Nine Brain Quirks You Didn't Realize You Had
I think the brain is most interesting when it doesn’t work the way you expect it should. Psychology often confirms our intuitions about how our minds work, but it offers quite a few surprises as well. Although some psychology buff’s will have heard a few of these before, here’s a list of quirks in your brain you probably didn’t realize you had:
1) Your short-term memory has a max capacity of seven.
Humans have three forms of memory: sensory, long-term and short-term. Long-term memory is like hard-drive space, while short-term memory works like a very small RAM. This short-term memory can hold only about five to nine (average is seven) items at a time.
Remembering information longer than this requires you to either compress it down into seven units or store it in long-term memory. Most phone numbers are only seven digits.
2) Chartreuse is the most visible color.
Yellow-green, chartreuse, sits right in the middle of the frequencies of visible light. Your eyes have receptors for blue, green and red. Being in the middle, yellow-green triggers the most of these receptors to fire, making it easy to spot. In some cities, firetrucks have been changed from red to a yellow-green color to make them more visible.
3) Your subconscious is smarter than you are.
Or at least more powerful. In one study, a square was assigned to a location on a computer screen through a complex pattern. After watching it, people began to get results better than chance of picking out where the square would pop up next. But when asked to consciously determine the pattern, even given a few hours, nobody could do it.
4) You have two nervous systems.
One set controls excitation and the other controls inhibition. If you hold out your hand, you might notice minor tremors. This is caused by slight, random differences in the amount each of the two systems are firing.
5) Your brain is awful at probability.
Okay, so maybe your high-school math teacher could have told you this one. But, what’s interesting isn’t that your brain is bad at probability, but how. In one study recipients were asked:
Linda is 31 years old, single, outspoken, and very bright. She majored in philosophy. As a student, she was deeply concerned with issues of discrimination and social justice, and also participated in anti-nuclear demonstrations.
Rank the following statements from most probable to least probable:Linda is a teacher in an elementary school.
- Linda works in a bookstore and takes Yoga classes.
- Linda is active in the feminist movement.
- Linda is a psychiatric social worker.
- Linda is a member of the League of Women Voters.
- Linda is a bank teller.
- Linda is an insurance salesperson.
- Linda is a bank teller and is active in the feminist movement.
Almost 90% of students responded that #7 was more probable than #5. This is despite the fact that to be a bank teller and in the feminist movement is completely contained within the set of #5 (just being a bank teller). It seems our minds like to think more details make events more probable, not less.
6) Your memory isn’t great either.
Studies have shown that people are highly likely to misremember past events. Even worse, it is incredibly easy to suggest a memory that never happened. This is why so-called “repressed” memories should be given a lot of thought. It is far easier to suggest a memory of an event never happened, then it is to recover one that actually did.

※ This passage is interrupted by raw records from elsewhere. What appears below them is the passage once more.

(* ===== verification/CacheFacts.v ===== *)
(** * What the cache promises

    Two maps from keys to maps from times to values, the live one and the one
    of the snapshot, specify the cache: writes overlay, deletes remove, a snapshot
    moves one into the other, reads overlay the live one on the snapshot.  When a write is
    refused and what a snapshot does depends on the limit and size, the
    types of the keys, and on a snapshot being taken or left over.  The
    cache refines this specification, and accounts for at least the
    bytes it holds. *)

From S2P Require Import Prelude Values Varint ValueCodec Blocks TypedValues Bytes TSMIndex Ring Cache.

Section Facts.
Context (Sum64 : list Z -> Z) (tsdb_EOF : Z).

(** ** Stores as maps *)

Definition slookup (s : storer) (k : list Z) : option entry :=
  match s with EmptyStore => None | RingStore r => rlookup Sum64 r k end.

Definition store_ok (s : storer) : Prop := match s with EmptyStore => True | RingStore r => ring_ok Sum64 r end.

Definition vals_of (o : option entry) : list Value := match o with Some e => e_values e | None => [] end.

Definition tmap (l : list Value) : gmap Z Value := to_map (Value_UnixNano tsdb_EOF) l.

Lemma st_entry_ok s k : store_ok s -> st_entry Sum64 s k = Ok (slookup s k).
Proof. destruct s as [|r]; intros H; [reflexivity|]. apply ring_entry_ok. exact H. Qed.

(** One store is another with one key changed. *)
Definition changed (s s' : storer) (k : list Z) (o : option entry) : Prop :=
  store_ok s' /\ slookup s' k = o /\ forall k', k' <> k -> slookup s' k' = slookup s k'.

Lemma st_write_spec r k values :
  store_ok (RingStore r) ->
  exists s', changed (RingStore r) s' k (match written values (slookup (RingStore r) k) with Ok o => o | _ => slookup (RingStore r) k end)
    /\ (exists r', s' = RingStore r')
    /\ st_write Sum64 k values (RingStore r)
       = (match written values (slookup (RingStore r) k) with
          | Ok _ => Ok (match slookup (RingStore r) k with None => true | _ => false end) | Err x => Err x | Panic => Panic end, s').
Proof.
  intros H. destruct (ring_write_spec Sum64 r k values H) as (r' & E & H1 & H2 & H3). exists (RingStore r').
  unfold st_write, on_ring. rewrite E. split; [split; [exact H1|split; [exact H2|exact H3]]|]. split; [eauto|reflexivity].
Qed.

Lemma st_remove_spec r k :
  store_ok (RingStore r) -> exists s', st_remove Sum64 k (RingStore r) = (Ok tt, s') /\ changed (RingStore r) s' k None /\ (exists r', s' = RingStore r').
Proof.
  intros H. destruct (ring_remove_spec Sum64 r k H) as (r' & E & H1 & H2 & H3). exists (RingStore r').
  unfold st_remove, on_ring. rewrite E. split; [reflexivity|]. split; [split; [exact H1|split; [exact H2|exact H3]]|eauto].
Qed.

Lemma st_update_spec r k e :
  store_ok (RingStore r) -> changed (RingStore r) (st_update Sum64 k e (RingStore r)) k (Some e) /\ exists r', st_update Sum64 k e (RingStore r) = RingStore r'.
Proof.
  intros H. unfold st_update. destruct (getPartition_ok Sum64 r k H) as [p Hp]. rewrite Hp. split; [|eauto].
  destruct (ring_update Sum64 r k p (<[k := e]> p) (r_keysHint r) H Hp) as (H1 & H2 & H3).
  { intros k' Hne. apply lookup_insert_ne. congruence. }
  split; [exact H1|]. split; [|exact H3]. etransitivity; [exact H2|]. apply lookup_insert_eq.
Qed.

Lemma fresh_store_spec : exists r, fresh_store = RingStore r /\ store_ok (RingStore r) /\ forall k, slookup (RingStore r) k = None.
Proof. destruct (newring_spec Sum64) as (r & E & H1 & H2). exists r. unfold fresh_store. rewrite E. auto. Qed.

Lemma st_reset_spec r : store_ok (RingStore r) -> exists r', st_reset (RingStore r) = RingStore r' /\ store_ok (RingStore r') /\ forall k, slookup (RingStore r') k = None.
Proof. intros H. destruct (ring_reset_spec Sum64 r H) as [H1 H2]. exists (ring_reset r). auto. Qed.

(** ** The values of an entry *)

Lemma written_vals values o o' : written values o = Ok o' -> vals_of o' = vals_of o ++ values.
Proof.
  unfold written. destruct o as [e|].
  - unfold entry_add. destruct values as [|v vs]; [intros [= <-]; cbn; rewrite app_nil_r; reflexivity|].
    destruct (forallb _ _); [intros [= <-]; reflexivity|discriminate].
  - unfold newEntryValues. destruct values as [|v vs]; [intros [= <-]; reflexivity|]. destruct (forallb _ _); [intros [= <-]; reflexivity|discriminate].
Qed.

Lemma written_no_panic values o : written values o <> Panic.
Proof.
  unfold written. destruct o as [e|].
  - unfold entry_add. destruct values as [|v vs]; [discriminate|]. destruct (forallb _ _); discriminate.
  - unfold newEntryValues. destruct values as [|v vs]; [discriminate|]. destruct (forallb _ _); discriminate.
Qed.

7) You can perceive depth with one eye.
It’s a myth that depth perception is entirely the result of having two eyes. Binocular vision does assist in making a three-dimensional picture. However, most of your ability to perceive depth comes from inside your brain. It has been wired to look at angles and proportions to judge distance.
If you required two eyes to perceive depth then most optical illusions wouldn’t work and it would be incredibly difficult to gather information from flat photographs. Not to mention a lot more one-eyed pirates walking overboard.
8 ) Long-term memory shuts down during sleep.
The parts of the brain that transfer information to long-term memory shut down while sleeping. This is why dreams quickly fade away after you wake up. Although you may have several dreams in a night, they aren’t being recorded into long-term memory. Generally only the fragments of a dream left in short-term memory have a chance to be encoded after you wake up.
9) You have an instant playback feature.
At the beginning I mentioned that humans have three forms of memory, short-term, long-term and sensory. Sensory memory is your brain’s equivalent to an instant playback feature. Working for both your vision and hearing, your thalamus can resend signals a few seconds after they were originally sent.
Imagine being at a party and overhearing someone say your name. Often you can recall what they said even though you were focused on another conversation. This is because your sensory memory re-sends the signals when it finds something important, such as your name. If you lacked this form of memory, activities such as multitasking or taking notes from a speaker would be impossible.
If you’re asked to repeat something you just said because the other person wasn’t listening, just wait a few seconds. Often they can replay the message in their head and give a response.